Pero por dentro, yo sabía una verdad más dura: la salvaron porque alguien decidió escuchar.
Días después, la escuela se llenó de rumores. Algunos decían que yo había exagerado. Otros, que “esas cosas no deberían pasar aquí”. Hubo incluso quien me sugirió que habría sido mejor seguir el protocolo, llamar primero a la dirección, evitar “armar un escándalo”. Me sorprendió escuchar esas palabras de adultos. Como si el riesgo más grande fuera la incomodidad social… y no la vida de una mujer.
La madre de Iván se llamaba Marta Rojas. La conocí en el hospital una semana más tarde, cuando me pidieron declarar. Tenía puntos en la frente y marcas moradas en el cuello. Al verme, intentó sonreír.
—Usted es la profesora… —susurró con la voz rota.
Yo asentí, sin saber qué decir.
Marta cerró los ojos, como si las lágrimas le dolieran.
—Mi hijo… siempre fue callado. Yo creía que no entendía lo que pasaba. Pero lo entendía todo. Y ese día… —tragó saliva— él me salvó la vida.
Me temblaron las manos. Porque en realidad, no fue solo Iván. Fue el gesto desesperado de un niño que no sabía cómo pedir ayuda sin provocar una explosión en casa. Fue el lenguaje que tenía disponible: un dibujo.
Después supe más detalles por los agentes. Raúl, el agresor, tenía antecedentes por violencia doméstica en otra provincia, pero nunca había sido condenado porque su anterior pareja no denunció. Marta tampoco había denunciado antes. No por falta de valor, sino por miedo. Miedo a quedarse sola, a no ser creída, a que él volviera peor.
Esa historia no era una película. Era la realidad diaria de demasiadas familias.
Iván volvió a clase un mes después, más delgado, más serio. Viviendo temporalmente con una tía. Cuando entró al aula, los demás niños siguieron con su vida como siempre, pero él avanzó con una cautela que me rompió el alma.
Ese día, le propuse que dibujara lo que quisiera. Sin tema. Sin presión. Iván escogió un crayón verde. Empezó a trazar líneas lentamente. Cuando terminó, me lo enseñó sin decir nada.
Era un árbol enorme, con raíces profundas y ramas que se extendían hacia el cielo. Y debajo, una figura pequeña de niño y otra de mujer, sosteniéndose la mano.
—¿Qué es? —pregunté.
Iván pensó un momento y respondió, con una calma extraña:
—Es… cuando ya no tienes que esconderte.
Yo sentí un nudo en el pecho. Porque entendí que él no estaba dibujando un lugar. Estaba dibujando un estado: seguridad.

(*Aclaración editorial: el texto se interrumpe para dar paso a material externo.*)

(** X20. What [formatInputtedMovingAverages] accepts: it gives no list
    exactly when the argument is absent or empty; a list it gives has one
    length for each piece between the commas, so at least one, and no length
    is [NaN]. *)
Theorem formatInputtedMovingAverages_lengths (avgsString : option string) :
  (formatInputtedMovingAverages avgsString = Ok None <->
   avgsString = None \/ avgsString = Some EmptyString) /\
  (forall lengths, formatInputtedMovingAverages avgsString = Ok (Some lengths) ->
     exists s, avgsString = Some s /\ lengths <> [] /\
       length lengths = length (split_comma s) /\
       forall x, x ∈ lengths -> is_nan x = false).
Proof.
  destruct avgsString as [[|a s]|].
  - split; [split; [by right|done]|done].
  - rewrite formatInputtedMovingAverages_Some by done. split.
    + split; [|by intros [|]].
      destruct (mapR _ _); simpl; done.
    + intros lengths H. apply bind_Ok_inv in H as (out & Hout & H). injection H as <-.
      exists (String a s). split; [done|].
      apply mapR_Ok_Forall2 in Hout.
      pose proof (Forall2_length _ _ _ Hout) as Hlen. rewrite length_map in Hlen.
      split; [|split; [done|]].
      * intros ->. pose proof (split_comma_nonempty (String a s)).
        by destruct (split_comma (String a s)).
      * intros x Hx. apply list_elem_of_lookup in Hx as [i Hi].
        destruct (Forall2_lookup_r _ _ _ _ _ Hout Hi) as (t & _ & Ht).
        unfold isNaN in Ht. destruct (is_nan (StringToNumber t)) eqn:Hnan; [done|].
        by injection Ht as <-.
  - split; [split; [by left|done]|done].
Qed.

(** The lengths of [5, 50]. *)
Lemma formatInputtedMovingAverages_lengths_5_50 :
  exists s, Some "5, 50" = Some s /\ [5; 50]%float <> [] /\
    length [5; 50]%float = length (split_comma s) /\
    forall x, x ∈ [5; 50]%float -> is_nan x = false.
Proof.
  apply (proj2 (formatInputtedMovingAverages_lengths (Some "5, 50")) [5; 50]%float).
  reflexivity.
Defined.
(** * runehistory-api: the Mongo table adapter and the auth services

    A shallow embedding of
    - [runehistory/framework/services/mongo.py] ([MongoTableAdapter]) and
    - [runehistory_api/app/services/auth.py] ([PermissionService], [JwtService]),
    followed by the properties of the specification that concern them. *)

From stdpp Require Import gmap strings list pretty.

Set Warnings "-register-all".
Open Scope Z_scope.

(** ** Python values, exceptions and the built-in operations the code uses *)
Module Py.

(** A [str] object.  Python's [is] compares objects, not texts, and the
    adapter uses [is] on strings in two places.  CPython keeps one shared
    object for every name-like literal of a program; [interned] says that
    the object is that shared one.  A string built while the program runs
    (decoded from a request, produced by [format] or [str]) is an object
    of its own.  So [is] is decided here whenever one of the two objects
    is interned, as a literal is; whether two objects that are not
    interned are one and the same is not recorded, and [same_str] answers
    no for them. *)
Record pystr := Str { interned : bool; chars : string }.

(** A string literal of the source. *)
Definition lit (s : string) : pystr := Str true s.

(** Hashable values: what can be a dict key. *)
Inductive atom :=
| ANone
| ABool (b : bool)
| AInt (z : Z)
| AStr (s : pystr)
| AObjectId (hex : string).   (* bson.ObjectId, by its 24 hex digits *)

Inductive pyval :=
| Atom (a : atom)
| PList (l : list pyval)
| PDict (d : list (atom * pyval)).   (* items in insertion order *)

Abbreviation PNone := (Atom ANone).
Abbreviation PBool b := (Atom (ABool b)).
Abbreviation PInt z := (Atom (AInt z)).
Abbreviation PStr s := (Atom (AStr s)).
Abbreviation PObjectId h := (Atom (AObjectId h)).

Abbreviation dict := (list (atom * pyval)).

Inductive exn :=
| KeyError (k : atom)
| IndexError
| TypeError
| ValueError (msg : string)
| Exception (msg : string)        (* raise Exception(msg) *)
| DuplicateKeyError               (* pymongo.errors.DuplicateKeyError *)
| DuplicateError (msg : string)   (* runehistory.app.exceptions.DuplicateError *)
| PyMongoError (msg : string).    (* any other failure of the driver *)

Inductive result (A : Type) :=
| Ok (a : A)
| Raise (e : exn).
Arguments Ok {A} a.
Arguments Raise {A} e.

Definition bind {A B : Type} (m : result A) (f : A -> result B) : result B :=
  match m with
  | Ok a => f a
  | Raise e => Raise e
  end.

Notation "x <- m ;; k" := (bind m (fun x => k))
  (at level 100, m at next level, right associativity).

Section Loops.
Context {A B : Type}.

(** [[f x for x in l]] *)
Fixpoint mapM (f : A -> result B) (l : list A) : result (list B) :=
  match l with
  | [] => Ok []
  | x :: r => y <- f x ;; ys <- mapM f r ;; Ok (y :: ys)
  end.

(** [for x in l: acc = f(acc, x)] *)
Fixpoint foldM (f : B -> A -> result B) (l : list A) (acc : B) : result B :=
  match l with
  | [] => Ok acc
  | x :: r => acc' <- f acc x ;; foldM f r acc'
  end.
End Loops.

(** [a == b] on hashable values: [bool] is a subclass of [int]. *)
Definition as_int (a : atom) : option Z :=
  match a with
  | ABool b => Some (if b then 1 else 0)
  | AInt z => Some z
  | _ => None
  end.
(** ** Deployment state *)

(** C3: the deployment state shown by [list_models] and [get_model] is
    defined for every value of the remote field and is one of "deployed"
    and "undeployed", never both: DEPLOYED gives "deployed", every other
    value (unspecified and UNDEPLOYED among them) gives "undeployed".
    Every "Model deployment state" line of [get_model] and of
    [list_models] carries that text for the model it belongs to, and it
    is the last line of [get_model] whenever the creation time of the
    fetched model is converted. *)
Theorem deployment_state_total (state : Z) :
  (retrieve_deployment_state state = "deployed"
   \/ retrieve_deployment_state state = "undeployed") /\
  ~ (retrieve_deployment_state state = "deployed"
     /\ retrieve_deployment_state state = "undeployed") /\
  (state = DeploymentState.DEPLOYED ->
   retrieve_deployment_state state = "deployed") /\
  (state <> DeploymentState.DEPLOYED ->
   retrieve_deployment_state state = "undeployed") /\
  retrieve_deployment_state DeploymentState.DEPLOYMENT_STATE_UNSPECIFIED
    = "undeployed" /\
  retrieve_deployment_state DeploymentState.UNDEPLOYED = "undeployed" /\
  forall (remote : Service) (fromtimestamp : Z -> result Py.datetime)
         (project_id compute_region model_id filter_ : string),
    (forall model,
        on_get_model remote (model_path project_id compute_region model_id)
          = inr model ->
        deployment_state model = state ->
        (forall arg,
            In (Printed (Format "Model deployment state: {}" arg))
               (log_of (get_model remote fromtimestamp project_id
                          compute_region model_id)) ->
            arg = VStr (retrieve_deployment_state state)) /\
        (forall local_time,
            fromtimestamp (seconds (create_time model)) = inr local_time ->
            Py.index_last
              (log_of (get_model remote fromtimestamp project_id
                         compute_region model_id))
            = Some (Printed (Format "Model deployment state: {}"
                               (VStr (retrieve_deployment_state state)))))) /\
    (forall arg,
        In (Printed (Format "Model deployment state: {}" arg))
           (log_of (list_models remote fromtimestamp project_id
                      compute_region filter_)) ->
        exists listed,
          In listed
            (elements (on_list_models remote
                         (location_path project_id compute_region) filter_)) /\
          arg = VStr (retrieve_deployment_state (deployment_state listed))).
Proof.
  assert (Hshown :
            forall (remote : Service)
                   (fromtimestamp : Z -> result Py.datetime)
                   (project_id compute_region model_id filter_ : string),
              (forall model,
                  on_get_model remote
                    (model_path project_id compute_region model_id)
                    = inr model ->
                  deployment_state model = state ->
                  (forall arg,
                      In (Printed (Format "Model deployment state: {}" arg))
                         (log_of (get_model remote fromtimestamp project_id
                                    compute_region model_id)) ->
                      arg = VStr (retrieve_deployment_state state)) /\
                  (forall local_time,
                      fromtimestamp (seconds (create_time model))
                      = inr local_time ->
                      Py.index_last
                        (log_of (get_model remote fromtimestamp project_id
                                   compute_region model_id))
                      = Some (Printed
                                (Format "Model deployment state: {}"
                                   (VStr (retrieve_deployment_state
                                            state)))))) /\
              (forall arg,
                  In (Printed (Format "Model deployment state: {}" arg))
                     (log_of (list_models remote fromtimestamp project_id
                                compute_region filter_)) ->
                  exists listed,
                    In listed
                      (elements (on_list_models remote
                                   (location_path project_id compute_region)
                                   filter_)) /\
                    arg = VStr (retrieve_deployment_state
                                  (deployment_state listed)))).
  { intros remote fromtimestamp project_id compute_region model_id filter_.
    split.
    - intros model Hget Hstate. rewrite get_model_run, Hget. cbv zeta.
      unfold log_of. cbn [fst]. split.
      + intros arg Hin. apply in_app_or in Hin.
        destruct Hin as [[H | [H | []]] | Hin]; try discriminate.
        rewrite <- Hstate.
        apply (displayed_model_state_line fromtimestamp model arg Hin).
      + intros local_time Htime. unfold displayed_model. rewrite Htime.
        rewrite <- Hstate. reflexivity.
    - intros arg. rewrite list_models_run. cbv zeta. unfold log_of.
      cbn [fst]. intros Hin. apply in_app_or in Hin.
      destruct Hin as [[H | [H | [H | []]]] | Hin]; try discriminate.
      destruct (displayed_models_member fromtimestamp _ _ Hin)
        as (listed & Hlisted & Hev).
      exists listed. split; [exact Hlisted|].
      apply (displayed_model_state_line fromtimestamp listed arg Hev). }
  unfold retrieve_deployment_state in *.
  destruct (Z.eqb_spec state DeploymentState.DEPLOYED) as [Heq | Hneq].
  - split; [left; reflexivity|].
    split; [intros [_ H]; discriminate|].
    split; [intros _; reflexivity|].
    split; [intros Hneq; contradiction|].
    split; [reflexivity|]. split; [reflexivity|]. exact Hshown.
  - split; [right; reflexivity|].
    split; [intros [H _]; discriminate|].
    split; [intros Heq; contradiction|].
    split; [intros _; reflexivity|].
    split; [reflexivity|]. split; [reflexivity|]. exact Hshown.
Qed.

Lemma deployment_state_total_witness :
  DeploymentState.UNDEPLOYED <> DeploymentState.DEPLOYED /\
  retrieve_deployment_state DeploymentState.UNDEPLOYED = "undeployed" /\
  DeploymentState.DEPLOYED = DeploymentState.DEPLOYED /\
  retrieve_deployment_state DeploymentState.DEPLOYED = "deployed" /\
  on_get_model (Fake.service []) (model_path "p" "us-central1" "ICN123")
    = inr Fake.icn123 /\
  deployment_state Fake.icn123 = DeploymentState.DEPLOYED /\
  Fake.utc (seconds (create_time Fake.icn123))
    = inr {| Py.year := 2019; Py.month := 6; Py.day := 8;
             Py.hour := 13; Py.minute := 20; Py.second := 0 |} /\
  Py.index_last
    (log_of (get_model (Fake.service []) Fake.utc "p" "us-central1" "ICN123"))
  = Some (Printed (Format "Model deployment state: {}"
                     (VStr (retrieve_deployment_state
                              DeploymentState.DEPLOYED)))).
Proof.
  assert (Hneq : DeploymentState.UNDEPLOYED <> DeploymentState.DEPLOYED)
    by discriminate.
  split; [exact Hneq|].
  split.
  - exact (proj1 (proj2 (proj2 (proj2
             (deployment_state_total DeploymentState.UNDEPLOYED)))) Hneq).
  - split; [reflexivity|]. split.
    + exact (proj1 (proj2 (proj2
               (deployment_state_total DeploymentState.DEPLOYED))) eq_refl).
    + split; [reflexivity|]. split; [reflexivity|].
      split; [reflexivity|].
      exact (proj2 (proj1 (proj2 (proj2 (proj2 (proj2 (proj2 (proj2
               (deployment_state_total DeploymentState.DEPLOYED))))))
               (Fake.service []) Fake.utc "p" "us-central1" "ICN123" "f")
               Fake.icn123 eq_refl eq_refl) _ eq_refl).
Defined.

Desde entonces, cada vez que un niño hace un dibujo raro, una frase extraña o se queda demasiado callado, yo no lo paso por alto. No porque quiera ver peligro en todas partes, sino porque ahora sé que hay gritos que solo se escuchan si te detienes a mirar.
Y aquí es donde quiero hablarte a ti, que estás leyendo esto.
En tu vida, en tu escuela, en tu barrio, ¿alguna vez has sentido que un niño, una amiga, un vecino… estaba pidiendo ayuda de manera indirecta?
A veces no dicen “me está pasando algo” con palabras. Lo dicen con silencios, con cambios, con dibujos, con miradas.